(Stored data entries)
Segment Open

(* ===== verification/TxView.v ===== *)
(** * Sanitized and resolved transactions ([gorchain/transaction-view/src])

    The view over a serialized transaction ([transaction_view.rs]), the checks
    that make it a sanitized one ([sanitize.rs]), and the view with resolved
    address lookups and its cache of writable accounts
    ([resolved_transaction_view.rs]). *)

From stdpp Require Import base numbers list gmap.
From Stdlib Require Import Lia.
From S2P Require Import Prelude Pod TxBytes TxFrame TxFormat.
Local Open Scope Z_scope.

(** ** The view *)

(** The data and its frame; whether the view is sanitized is a type parameter
    of the source, here it is which function returned it. *)
Record TransactionView := mkView {
  view_data : list Z;
  view_frame : TransactionFrame;
}.

Module TransactionView.

Definition try_new_unsanitized (data : list Z) : result TransactionViewError TransactionView :=
  let? frame := TransactionFrame.try_new data in
  Ok (mkView data frame).

Definition num_signatures (v : TransactionView) : Z := TransactionFrame.num_signatures (view_frame v).
Definition version (v : TransactionView) : TransactionVersion :=
  TransactionFrame.version (view_frame v).
Definition num_required_signatures (v : TransactionView) : Z :=
  TransactionFrame.num_required_signatures (view_frame v).
Definition num_readonly_signed_static_accounts (v : TransactionView) : Z :=
  TransactionFrame.num_readonly_signed_static_accounts (view_frame v).
Definition num_readonly_unsigned_static_accounts (v : TransactionView) : Z :=
  TransactionFrame.num_readonly_unsigned_static_accounts (view_frame v).
Definition num_static_account_keys (v : TransactionView) : Z :=
  TransactionFrame.num_static_account_keys (view_frame v).
Definition num_instructions (v : TransactionView) : Z :=
  TransactionFrame.num_instructions (view_frame v).
Definition num_address_table_lookups (v : TransactionView) : Z :=
  TransactionFrame.num_address_table_lookups (view_frame v).
Definition total_writable_lookup_accounts (v : TransactionView) : Z :=
  TransactionFrame.total_writable_lookup_accounts (view_frame v).
Definition total_readonly_lookup_accounts (v : TransactionView) : Z :=
  TransactionFrame.total_readonly_lookup_accounts (view_frame v).
Definition signatures (v : TransactionView) : outcome (list (list Z)) :=
  TransactionFrame.signatures (view_frame v) (view_data v).
Definition static_account_keys (v : TransactionView) : outcome (list (list Z)) :=
  TransactionFrame.static_account_keys (view_frame v) (view_data v).
Definition recent_blockhash (v : TransactionView) : outcome (list Z) :=
  TransactionFrame.recent_blockhash (view_frame v) (view_data v).
Definition instructions_iter (v : TransactionView) : InstructionsIterator :=
  TransactionFrame.instructions_iter (view_frame v).
Definition address_table_lookup_iter (v : TransactionView) : AddressTableLookupIterator :=
  TransactionFrame.address_table_lookup_iter (view_frame v).

(** [&self.data()[message_offset..]], which panics past the end. *)
Definition message_data (v : TransactionView) : outcome (list Z) :=
  let offset := TransactionFrame.message_offset (view_frame v) in
  if offset <=? zlen (view_data v) then Done (drop (Z.to_nat offset) (view_data v)) else Panicked.

End TransactionView.

(** ** [for] loops over the iterators *)

(** A loop with an early return: the outcome, or [None] when [fuel] calls of
    [next] do not suffice. *)
Fixpoint for_instructions (fuel : nat) (bytes : list Z) (it : InstructionsIterator)
    (body : SVMInstruction -> result TransactionViewError unit)
    : option (outcome (result TransactionViewError unit)) :=
  match fuel with
  | O => None
  | S fuel =>
      match InstructionsIterator.next bytes it with
      | Done (None, _) => Some (Done (Ok tt))
      | Done (Some ix, it) =>
          match body ix with
          | Ok _ => for_instructions fuel bytes it body
          | Err e => Some (Done (Err e))
          end
      | Undefined => Some Undefined
      | Panicked => Some Panicked
      end
  end.

Fixpoint for_lookups (fuel : nat) (bytes : list Z) (it : AddressTableLookupIterator)
    (body : SVMMessageAddressTableLookup -> result TransactionViewError unit)
    : option (outcome (result TransactionViewError unit)) :=
  match fuel with
  | O => None
  | S fuel =>
      match AddressTableLookupIterator.next bytes it with
      | Done (None, _) => Some (Done (Ok tt))
      | Done (Some l, it) =>
          match body l with
          | Ok _ => for_lookups fuel bytes it body
          | Err e => Some (Done (Err e))
          end
      | Undefined => Some Undefined
      | Panicked => Some Panicked
      end
  end.

(** ** Sanitization *)

Module Sanitize.
Import TransactionView.

Definition total_number_of_accounts (view : TransactionView) : Z :=
  saturating_add U16_MAX
    (saturating_add U16_MAX (num_static_account_keys view) (total_writable_lookup_accounts view))
    (total_readonly_lookup_accounts view).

Segment Closed

(Activity): The answer is every line in the data where the word "with" appears.

(Solution):
    that make it a sanitized one ([sanitize.rs]), and the view with resolved
(** A loop with an early return: the outcome, or [None] when [fuel] calls of
  match fuel with
      match InstructionsIterator.next bytes it with
          match body ix with
  match fuel with
      match AddressTableLookupIterator.next bytes it with
          match body l with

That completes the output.